The subject calls for solemn thought and earnest preparation. That this time of great and unparalleled tribulation shall come cannot be questioned by any believer in Revelation. The words of a great writer, philosopher, and divine, now passed away, express the conclusion of a simple-minded, unbiassed reader of the Word: “I utterly despair,” said the late Dr. Chalmers, “of the universal prevalence of Christianity as the result of a painful missionary process. I look for its conclusive establishment through a widening passage of desolating judgments, with the utter demolition of our present civil and ecclesiastical structures.” [341] How near we may be to this predicted state of things, or how far off from it, it is impossible for any one to say. Whether perceptibly or not, we are doubtless approaching to it. Signs are not wanting to indicate that such is the case. “This gospel of the kingdom,” said the Saviour when speaking of that future period, “shall first be preached in all the world for a witness unto all nations”—preached, not believed in—“and then shall the end come” (Matthew 24:14). This is rapidly taking place. Missionary operations are constantly multiplying. So also are infidelity and its agencies. It has recently been said by a high authority, that religion seems to be unsettled, and almost going away from various countries. [342] The rapidity with which great changes at present take place is the subject of general remark. A few years may suffice to bring the predicted period. For ought we know, the present living generation may see and participate in the great tribulation. It is for all to seek earnestly to secure for themselves and others a place of security in time, while the doors of the provided ark are open. “Seek righteousness; seek meekness; it may be ye may be hid in the day of the Lord’s anger” (Zephaniah 2:3). The present time is to be embraced by earnestly laying hold of the gracious covenant held out to us in Christ, and persuading others also to do the same; and thus being prepared for the time when it will be said, in connection with predicted judgments, “Gather My saints together unto Me, those that have made a covenant with Me by sacrifice” (Psalms 50:5). “Kiss the Son, lest He be angry, and ye perish from the way, when His wrath is kindled but a little: blessed are all they that put their trust in Him” (Psalms 2:12).

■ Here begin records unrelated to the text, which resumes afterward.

(** [xtc_gate_drain] up to its first park. *)
Definition xtc_gate_drain (g : option xtc_gate) (i : nat) (timeout_ns : Z) (fiber kill expired : bool)
  : turn * option xtc_gate :=
  match g with
  | None => (TReturn XTC_E_INVAL, None)
  | Some g =>
      if decide (ga_count g = 0) then (TReturn XTC_OK, Some g)
      else if decide (timeout_ns = 0) then (TReturn XTC_E_AGAIN, Some g)
      else if fiber then let '(t, g') := gate_fiber_turn g i kill expired in (t, Some g')
      else (* the thread's loop tests before it waits *)
        if decide (0 < ga_count g) then (TSleep, Some (ga_set g (ga_wq g) (ga_woken g) (cv_sleep (ga_cv g) i)))
        else (TReturn XTC_OK, Some g)
  end.

Definition xtc_gate_count (g : option xtc_gate) : Z := match g with None => 0 | Some g => ga_count g end.

(** [GIn]: entered and not left yet. *)
Inductive ga_pc : Type := GOut | GIn | GLoop (checked : bool) | GKill | GSleep | GDead.

Definition ga_after (t : turn) (checked : bool) : ga_pc :=
  match t with TReturn _ => GOut | TPark => GLoop checked | TSleep => GSleep | TKill => GKill end.

(** One critical section of a drain, from the program point it runs at. *)
Inductive drain_section (i : nat) (g : xtc_gate) : ga_pc -> bool -> turn -> xtc_gate -> Prop :=
  | ds_start timeout_ns fiber kill expired t g' :
      xtc_gate_drain (Some g) i timeout_ns fiber kill expired = (t, Some g') ->
      drain_section i g GOut true t g'
  | ds_fiber checked kill expired t g' :
      (kill = true -> checked = true) ->
      gate_fiber_turn g i kill expired = (t, g') -> drain_section i g (GLoop checked) checked t g'
  | ds_thread expired t g' :
      gate_thread_turn g i expired = (t, g') -> drain_section i g GSleep true t g'.
(* ===== verification/Flow.v ===== *)
(** * Credit windows and resource pools (src/orc/credit.c, src/orc/pool.c)

    Both are clients of a counting semaphore.  [SemImpl] states what they
    rely on: the critical sections of an acquire of one unit, a post of one
    unit, and how each changes the free units.  The semaphore of Sync.v
    implements it ([sync_sem]); the clients are proved against the interface,
    with their own critical sections interleaved with the semaphore's in any
    order. *)

From S2P Require Import Prelude Sync.

Local Open Scope Z_scope.

(** ** The interface *)

(** How a critical section of an acquire ends: the call returned, it waits
    (with what it keeps across the wait), or the waiting fiber was killed. *)
Inductive outcome (W : Type) : Type :=
  | Done (c : rc)
  | Waits (w : W)
  | Gone.
Arguments Done {W} c.
Arguments Waits {W} w.
Arguments Gone {W}.

Class SemImpl := {
  sem_st : Type;
  sem_wait : Type;
  sem_free : sem_st -> Z;
  (** a section of client [i]'s acquire of one unit; [None]: its first *)
  sem_acquire1 : nat -> sem_st -> option sem_wait -> sem_st -> outcome sem_wait -> Prop;
  sem_post1 : sem_st -> sem_st -> Prop;
  sem_taken : forall i s w s', sem_acquire1 i s w s' (Done XTC_OK) ->
    0 < sem_free s /\ sem_free s' = sem_free s - 1;
  sem_not_taken : forall i s w s' o, sem_acquire1 i s w s' o -> o <> Done XTC_OK -> sem_free s' = sem_free s;
  sem_posted : forall s s', sem_post1 s s' -> 0 <= sem_free s -> sem_free s + 1 < 2 ^ 32 ->
    sem_free s' = sem_free s + 1;
}.

(** ** The semaphore of sync.c implements it *)

Module SyncSem.
Import Sync.Sem.

(** A turn of an acquire of one unit, as the caller sees it. *)
Definition turn_outcome (t : turn) (checked : bool) : outcome sem_pc :=
  match t with TReturn c => Done c | _ => Waits (sem_after t 1 checked) end.

(** The sections of an acquire of one unit; after a kill is delivered the
    fiber is gone, unless an outer mask defers it. *)
Inductive acquire1 (i : nat) (s : xtc_sem) : option sem_pc -> xtc_sem -> outcome sem_pc -> Prop :=
  | a1_try c s' :
      xtc_sem_try_acquire (Some s) 1 = (c, Some s') -> acquire1 i s None s' (Done c)
  | a1_start timeout_ns fiber kill spurious expired t s' :
      xtc_sem_acquire (Some s) i 1 timeout_ns fiber kill spurious expired = (t, Some s') ->
      acquire1 i s None s' (turn_outcome t true)
  | a1_fiber checked kill spurious expired t s' :
      (kill = true -> checked = true) ->
      sem_fiber_turn s i 1 kill spurious expired = (t, s') ->
      acquire1 i s (Some (SLoop 1 checked)) s' (turn_outcome t checked)
  | a1_dead : acquire1 i s (Some (SKill 1)) s Gone
  | a1_deferred : acquire1 i s (Some (SKill 1)) s (Waits (SLoop 1 false))
  | a1_thread expired t s' :
      sem_thread_turn s i 1 expired = (t, s') ->
      acquire1 i s (Some (SSleep 1)) s' (turn_outcome t true).

Definition post1 (s s' : xtc_sem) : Prop := xtc_sem_post (Some s) 1 = (XTC_OK, Some s').

(** Only a successful section changes the count. *)
Definition fits (s s' : xtc_sem) (t : turn) : Prop :=
  match t with
  | TReturn XTC_OK => 0 < sm_count s /\ sm_count s' = sm_count s - 1
  | _ => sm_count s' = sm_count s
  end.

Lemma sem_fiber_fits s i kill spurious expired t s' :
  sem_fiber_turn s i 1 kill spurious expired = (t, s') -> fits s s' t.
Proof.
  unfold sem_fiber_turn. intros E. destruct kill; [by injection E as <- <-|]. simpl sm_count in E.
  destruct (decide (1 <= sm_count s)); [destruct spurious|destruct expired]; injection E as <- <-; simpl; lia.
Qed.

Lemma sem_thread_fits s i expired t s' : sem_thread_turn s i 1 expired = (t, s') -> fits s s' t.
Proof.
  unfold sem_thread_turn. intros E. simpl sm_count in E. destruct expired; [by injection E as <- <-|].
  destruct (decide (1 <= sm_count s)); injection E as <- <-; simpl; lia.
Qed.

Lemma acquire1_fits i s w s' o :
  acquire1 i s w s' o ->
  (o = Done XTC_OK -> 0 < sm_count s /\ sm_count s' = sm_count s - 1) /\
  (o <> Done XTC_OK -> sm_count s' = sm_count s).
Proof.
  assert (forall t checked, fits s s' t ->
    (turn_outcome t checked = Done XTC_OK -> 0 < sm_count s /\ sm_count s' = sm_count s - 1) /\
    (turn_outcome t checked <> Done XTC_OK -> sm_count s' = sm_count s)) as Ht.
  { intros [[]| | |] checked; simpl; naive_solver. }
  intros Ha. destruct Ha as [c s' E|tmo fiber kill spurious expired t s' E|checked kill spurious expired t s' Hk E
    | | |expired t s' E].
  - unfold xtc_sem_try_acquire in E. case_decide; injection E as <- <-; simpl; split; try done; lia.
  - apply Ht. unfold xtc_sem_acquire in E. case_decide; [injection E as <- <-; simpl; lia|].
    case_decide; [by injection E as <- <-|]. destruct fiber; [|by injection E as <- <-].
    destruct (sem_fiber_turn s i 1 kill spurious expired) as [t1 s1] eqn:Ef. injection E as <- <-.
    by apply (sem_fiber_fits s i kill spurious expired).
  - apply Ht. by apply (sem_fiber_fits s i kill spurious expired).
  - done.
  - done.
  - apply Ht. by apply (sem_thread_fits s i expired).
Qed.

Lemma post1_fits s s' :
  post1 s s' -> 0 <= sm_count s -> sm_count s + 1 < 2 ^ 32 -> sm_count s' = sm_count s + 1.
Proof. intros [= <-] H0 H1. simpl. apply uwrap_small. lia. Qed.

#[export] Instance sync_sem : SemImpl := {|
  sem_st := xtc_sem;
  sem_wait := sem_pc;
  sem_free := sm_count;
  sem_acquire1 := acquire1;
  sem_post1 := post1;
  sem_taken := fun i s w s' H => proj1 (acquire1_fits i s w s' _ H) eq_refl;
  sem_not_taken := fun i s w s' o H => proj2 (acquire1_fits i s w s' o H);
  sem_posted := post1_fits;
|}.
End SyncSem.

(** ** Credits *)

Module Credit.
Section Credit.
Context `{SemImpl}.

Record xtc_credit := mk_credit {
  cr_sem : sem_st;
  cr_window : Z;
  cr_in_flight : Z;
  cr_peak : Z;
}.

(** [sem]: the semaphore created with [window] units, or the error;
    [alloc]: the allocation's outcome. *)
Definition xtc_credit_create (window : Z) (out : bool) (alloc : rc) (sem : rc * option sem_st)
  : rc * option xtc_credit :=
  if negb out || bool_decide (window = 0) then (XTC_E_INVAL, None)
  else match alloc with
  | XTC_OK =>
      match sem with
      | (XTC_OK, Some s) => (XTC_OK, Some (mk_credit s window 0 0))
      | (e, _) => (e, None)
      end
  | e => (e, None)
  end.

Definition credit_took_one (c : xtc_credit) : xtc_credit :=
  let n := u32 (cr_in_flight c + 1) in
  mk_credit (cr_sem c) (cr_window c) n (if decide (cr_peak c < n) then n else cr_peak c).

(** The rest of an acquire once the semaphore's call has returned [sem]. *)
Definition xtc_credit_acquire (c : option xtc_credit) (sem : rc) : rc * option xtc_credit :=
  match c with
  | None => (XTC_E_INVAL, None)
  | Some c => match sem with XTC_OK => (XTC_OK, Some (credit_took_one c)) | e => (e, Some c) end
  end.

(** [xtc_credit_release] up to its post, which a successful call makes. *)
Definition xtc_credit_release (c : option xtc_credit) : rc * option xtc_credit :=
  match c with
  | None => (XTC_E_INVAL, None)
  | Some c =>
      if decide (cr_in_flight c = 0) then (XTC_E_INVAL, Some c)
      else (XTC_OK, Some (mk_credit (cr_sem c) (cr_window c) (u32 (cr_in_flight c - 1)) (cr_peak c)))
  end.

[341] The same writer, in his “Sabbath Scripture Readings” on Revelation 15. says: “Can this sea of glass on which the saints might stand and look on the execution of God’s righteous sentence on the earth at large,—can it be what my friend Edward Irving imagined it to be,—one country in the world that should stand exempted from the desolations which are to go abroad over the face of it, and that country to be the evangelical and missionary Britain, standing aloof from popery, and actuated generally and throughout, or at least infiuentially, though it might be partially, by a pure, and scriptural, and Protestant faith? The song of Moses, as commemorating the destruction of the enemies of the Church, and the Church’s safety as well as prospects, might well harmonise with the song of the Lamb; and both together might harmonise with the circumstances of that transition period, when plagues were to be sent down from heaven upon the earth, and, as the fruit of God’s judgments being made manifest, all nations were to come and worship before Him.”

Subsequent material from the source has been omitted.